▽

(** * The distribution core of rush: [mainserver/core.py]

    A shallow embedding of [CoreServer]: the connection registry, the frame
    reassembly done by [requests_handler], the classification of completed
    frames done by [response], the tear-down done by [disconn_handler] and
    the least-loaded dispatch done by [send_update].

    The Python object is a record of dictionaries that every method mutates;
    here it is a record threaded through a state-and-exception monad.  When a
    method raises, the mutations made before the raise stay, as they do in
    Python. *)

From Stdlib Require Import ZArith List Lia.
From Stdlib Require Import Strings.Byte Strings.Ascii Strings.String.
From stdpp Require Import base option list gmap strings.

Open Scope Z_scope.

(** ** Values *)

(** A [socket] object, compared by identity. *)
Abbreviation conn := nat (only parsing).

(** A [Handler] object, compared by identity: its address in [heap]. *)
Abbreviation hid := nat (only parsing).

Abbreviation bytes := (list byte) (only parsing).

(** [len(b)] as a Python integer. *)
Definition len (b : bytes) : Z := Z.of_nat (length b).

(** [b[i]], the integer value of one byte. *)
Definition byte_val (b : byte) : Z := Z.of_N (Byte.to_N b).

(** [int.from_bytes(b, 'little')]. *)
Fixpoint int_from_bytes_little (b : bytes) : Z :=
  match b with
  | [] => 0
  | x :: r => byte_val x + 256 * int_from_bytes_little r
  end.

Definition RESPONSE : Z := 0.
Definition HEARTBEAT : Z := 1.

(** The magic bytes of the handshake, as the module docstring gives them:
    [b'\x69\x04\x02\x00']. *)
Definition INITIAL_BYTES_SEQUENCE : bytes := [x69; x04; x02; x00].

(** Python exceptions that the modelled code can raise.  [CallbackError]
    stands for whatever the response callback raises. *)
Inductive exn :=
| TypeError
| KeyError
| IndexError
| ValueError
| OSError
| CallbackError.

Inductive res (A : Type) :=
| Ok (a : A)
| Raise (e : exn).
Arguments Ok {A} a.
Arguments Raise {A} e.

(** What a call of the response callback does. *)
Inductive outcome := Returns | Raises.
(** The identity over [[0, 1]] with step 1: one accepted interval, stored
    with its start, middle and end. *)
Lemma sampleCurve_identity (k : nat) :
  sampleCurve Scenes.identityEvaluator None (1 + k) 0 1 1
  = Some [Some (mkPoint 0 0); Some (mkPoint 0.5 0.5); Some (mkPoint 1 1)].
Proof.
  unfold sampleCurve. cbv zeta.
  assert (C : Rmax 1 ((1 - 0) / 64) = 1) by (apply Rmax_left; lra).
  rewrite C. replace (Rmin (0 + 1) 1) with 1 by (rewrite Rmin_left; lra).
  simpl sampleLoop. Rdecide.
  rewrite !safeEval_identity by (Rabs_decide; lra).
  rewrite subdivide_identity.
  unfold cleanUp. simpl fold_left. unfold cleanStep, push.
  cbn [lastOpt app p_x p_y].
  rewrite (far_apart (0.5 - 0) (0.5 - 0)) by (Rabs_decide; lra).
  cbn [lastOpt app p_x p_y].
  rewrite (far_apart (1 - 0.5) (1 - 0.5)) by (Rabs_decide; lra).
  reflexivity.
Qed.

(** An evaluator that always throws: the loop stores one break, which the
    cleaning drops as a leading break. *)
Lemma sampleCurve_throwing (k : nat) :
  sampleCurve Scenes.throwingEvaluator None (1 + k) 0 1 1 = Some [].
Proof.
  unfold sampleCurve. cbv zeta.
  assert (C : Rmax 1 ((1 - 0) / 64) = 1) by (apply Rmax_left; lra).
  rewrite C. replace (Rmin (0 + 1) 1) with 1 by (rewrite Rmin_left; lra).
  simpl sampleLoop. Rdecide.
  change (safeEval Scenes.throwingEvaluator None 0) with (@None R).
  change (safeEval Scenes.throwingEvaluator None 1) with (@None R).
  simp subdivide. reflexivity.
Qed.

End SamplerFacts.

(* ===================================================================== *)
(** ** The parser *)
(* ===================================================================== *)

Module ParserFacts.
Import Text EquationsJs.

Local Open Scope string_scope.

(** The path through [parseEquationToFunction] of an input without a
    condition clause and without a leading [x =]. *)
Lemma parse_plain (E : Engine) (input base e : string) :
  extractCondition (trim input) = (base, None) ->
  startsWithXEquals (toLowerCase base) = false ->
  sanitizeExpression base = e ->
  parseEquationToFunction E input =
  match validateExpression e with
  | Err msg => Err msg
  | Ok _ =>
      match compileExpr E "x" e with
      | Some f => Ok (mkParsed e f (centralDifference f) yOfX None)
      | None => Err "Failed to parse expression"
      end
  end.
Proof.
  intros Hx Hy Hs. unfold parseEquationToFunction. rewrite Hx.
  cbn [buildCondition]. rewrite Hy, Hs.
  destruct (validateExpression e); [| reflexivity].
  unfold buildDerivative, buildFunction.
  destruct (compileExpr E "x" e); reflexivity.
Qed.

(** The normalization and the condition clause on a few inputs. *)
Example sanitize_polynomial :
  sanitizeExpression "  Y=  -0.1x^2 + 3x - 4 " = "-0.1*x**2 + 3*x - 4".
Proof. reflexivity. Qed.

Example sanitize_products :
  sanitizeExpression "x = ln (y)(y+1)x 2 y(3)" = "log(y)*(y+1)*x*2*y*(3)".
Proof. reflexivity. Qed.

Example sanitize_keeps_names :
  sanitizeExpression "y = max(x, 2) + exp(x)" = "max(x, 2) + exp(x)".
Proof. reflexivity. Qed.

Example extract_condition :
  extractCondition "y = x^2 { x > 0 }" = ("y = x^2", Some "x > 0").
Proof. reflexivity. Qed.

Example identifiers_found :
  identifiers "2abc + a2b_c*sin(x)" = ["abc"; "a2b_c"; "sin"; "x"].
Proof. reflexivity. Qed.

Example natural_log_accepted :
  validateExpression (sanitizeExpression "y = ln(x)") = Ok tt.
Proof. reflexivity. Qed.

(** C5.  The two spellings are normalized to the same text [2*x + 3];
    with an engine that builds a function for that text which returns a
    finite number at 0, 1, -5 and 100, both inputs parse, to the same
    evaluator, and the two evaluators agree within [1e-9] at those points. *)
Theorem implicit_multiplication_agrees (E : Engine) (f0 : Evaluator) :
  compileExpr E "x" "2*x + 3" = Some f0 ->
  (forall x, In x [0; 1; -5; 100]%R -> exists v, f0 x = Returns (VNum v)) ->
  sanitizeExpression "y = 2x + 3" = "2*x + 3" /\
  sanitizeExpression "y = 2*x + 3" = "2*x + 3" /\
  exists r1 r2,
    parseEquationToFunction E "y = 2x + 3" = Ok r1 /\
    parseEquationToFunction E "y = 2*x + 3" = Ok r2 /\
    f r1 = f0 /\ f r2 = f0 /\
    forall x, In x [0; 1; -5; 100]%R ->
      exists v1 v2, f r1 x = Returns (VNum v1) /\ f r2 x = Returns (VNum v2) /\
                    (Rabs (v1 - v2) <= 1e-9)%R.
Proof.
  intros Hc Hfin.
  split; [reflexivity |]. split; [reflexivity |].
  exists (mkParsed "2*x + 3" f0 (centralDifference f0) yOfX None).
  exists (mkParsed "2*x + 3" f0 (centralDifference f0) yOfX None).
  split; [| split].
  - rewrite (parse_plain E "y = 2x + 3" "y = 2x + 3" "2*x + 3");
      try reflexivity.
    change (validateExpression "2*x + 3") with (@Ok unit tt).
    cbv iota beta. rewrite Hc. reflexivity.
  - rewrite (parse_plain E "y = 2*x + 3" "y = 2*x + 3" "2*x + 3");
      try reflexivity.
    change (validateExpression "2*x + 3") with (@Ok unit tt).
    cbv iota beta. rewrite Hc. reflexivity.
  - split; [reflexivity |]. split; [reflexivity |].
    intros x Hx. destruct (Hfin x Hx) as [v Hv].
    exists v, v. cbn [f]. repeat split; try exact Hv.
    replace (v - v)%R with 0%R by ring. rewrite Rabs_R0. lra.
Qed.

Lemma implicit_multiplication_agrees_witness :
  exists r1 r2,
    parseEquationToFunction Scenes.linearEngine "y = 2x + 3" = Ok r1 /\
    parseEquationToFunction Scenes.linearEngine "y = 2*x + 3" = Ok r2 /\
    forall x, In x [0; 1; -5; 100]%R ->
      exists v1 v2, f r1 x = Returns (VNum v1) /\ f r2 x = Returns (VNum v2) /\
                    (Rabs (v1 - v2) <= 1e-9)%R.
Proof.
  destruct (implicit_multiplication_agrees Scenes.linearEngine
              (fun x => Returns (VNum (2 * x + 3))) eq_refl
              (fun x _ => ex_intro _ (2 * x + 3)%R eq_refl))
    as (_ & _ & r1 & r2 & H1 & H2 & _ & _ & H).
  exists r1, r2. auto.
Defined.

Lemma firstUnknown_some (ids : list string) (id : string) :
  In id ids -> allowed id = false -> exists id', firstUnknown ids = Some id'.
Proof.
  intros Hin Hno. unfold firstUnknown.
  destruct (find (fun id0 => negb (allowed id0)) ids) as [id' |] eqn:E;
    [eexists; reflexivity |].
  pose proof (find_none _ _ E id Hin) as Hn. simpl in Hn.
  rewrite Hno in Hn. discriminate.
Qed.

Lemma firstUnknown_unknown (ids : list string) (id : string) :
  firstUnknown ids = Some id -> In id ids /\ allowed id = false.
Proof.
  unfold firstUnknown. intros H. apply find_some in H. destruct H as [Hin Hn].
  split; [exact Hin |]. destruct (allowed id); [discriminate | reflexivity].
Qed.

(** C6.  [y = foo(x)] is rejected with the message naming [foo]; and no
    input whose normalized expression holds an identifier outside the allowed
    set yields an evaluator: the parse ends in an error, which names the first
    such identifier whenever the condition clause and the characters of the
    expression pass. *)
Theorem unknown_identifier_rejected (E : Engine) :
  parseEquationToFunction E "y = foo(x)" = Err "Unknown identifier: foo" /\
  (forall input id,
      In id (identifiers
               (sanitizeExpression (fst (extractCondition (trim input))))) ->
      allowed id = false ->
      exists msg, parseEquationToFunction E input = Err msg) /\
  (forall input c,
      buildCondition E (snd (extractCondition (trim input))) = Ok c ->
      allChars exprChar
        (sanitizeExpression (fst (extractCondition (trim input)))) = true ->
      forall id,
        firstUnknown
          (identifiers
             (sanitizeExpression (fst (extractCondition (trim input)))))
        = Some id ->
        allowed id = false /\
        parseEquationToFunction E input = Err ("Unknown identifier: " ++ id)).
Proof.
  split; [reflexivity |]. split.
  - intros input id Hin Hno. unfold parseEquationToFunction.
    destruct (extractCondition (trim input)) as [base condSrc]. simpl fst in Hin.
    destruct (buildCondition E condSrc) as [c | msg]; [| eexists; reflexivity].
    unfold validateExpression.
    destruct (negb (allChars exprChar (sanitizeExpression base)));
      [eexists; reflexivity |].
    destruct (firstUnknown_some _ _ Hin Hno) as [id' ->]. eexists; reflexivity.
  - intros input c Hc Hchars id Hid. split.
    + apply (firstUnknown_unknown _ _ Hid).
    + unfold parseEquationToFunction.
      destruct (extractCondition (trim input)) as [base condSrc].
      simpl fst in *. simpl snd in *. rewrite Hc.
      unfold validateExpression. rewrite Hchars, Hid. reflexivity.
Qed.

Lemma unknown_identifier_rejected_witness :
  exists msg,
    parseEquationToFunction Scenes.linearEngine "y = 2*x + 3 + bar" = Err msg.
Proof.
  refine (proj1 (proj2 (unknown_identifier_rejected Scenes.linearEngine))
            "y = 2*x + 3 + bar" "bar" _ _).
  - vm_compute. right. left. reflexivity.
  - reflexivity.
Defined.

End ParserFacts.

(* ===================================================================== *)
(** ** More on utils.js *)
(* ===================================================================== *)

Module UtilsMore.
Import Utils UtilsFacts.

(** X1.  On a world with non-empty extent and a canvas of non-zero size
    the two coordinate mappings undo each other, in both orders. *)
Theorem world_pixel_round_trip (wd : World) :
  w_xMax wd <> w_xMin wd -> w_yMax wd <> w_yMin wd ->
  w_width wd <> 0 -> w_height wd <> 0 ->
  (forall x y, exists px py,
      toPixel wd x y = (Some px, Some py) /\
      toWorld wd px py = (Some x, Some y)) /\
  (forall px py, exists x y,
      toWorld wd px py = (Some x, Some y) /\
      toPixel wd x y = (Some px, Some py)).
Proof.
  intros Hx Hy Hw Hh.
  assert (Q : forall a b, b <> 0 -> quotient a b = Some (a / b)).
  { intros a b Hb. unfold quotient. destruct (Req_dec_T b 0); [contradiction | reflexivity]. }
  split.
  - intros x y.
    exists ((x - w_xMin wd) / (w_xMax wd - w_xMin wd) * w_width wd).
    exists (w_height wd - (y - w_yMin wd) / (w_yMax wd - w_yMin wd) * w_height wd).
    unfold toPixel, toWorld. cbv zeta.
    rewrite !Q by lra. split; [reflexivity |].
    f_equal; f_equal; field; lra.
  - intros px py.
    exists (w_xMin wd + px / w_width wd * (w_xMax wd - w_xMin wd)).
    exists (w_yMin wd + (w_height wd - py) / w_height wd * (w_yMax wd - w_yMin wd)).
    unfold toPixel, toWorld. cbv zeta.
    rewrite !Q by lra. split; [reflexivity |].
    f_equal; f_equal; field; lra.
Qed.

△

From the records above, pull every line that has the string "extractCondition" and copy it.

Worked solution
  extractCondition (trim input) = (base, None) ->
  extractCondition "y = x^2 { x > 0 }" = ("y = x^2", Some "x > 0").
               (sanitizeExpression (fst (extractCondition (trim input))))) ->
      buildCondition E (snd (extractCondition (trim input))) = Ok c ->
        (sanitizeExpression (fst (extractCondition (trim input)))) = true ->
             (sanitizeExpression (fst (extractCondition (trim input)))))
    destruct (extractCondition (trim input)) as [base condSrc]. simpl fst in Hin.
      destruct (extractCondition (trim input)) as [base condSrc].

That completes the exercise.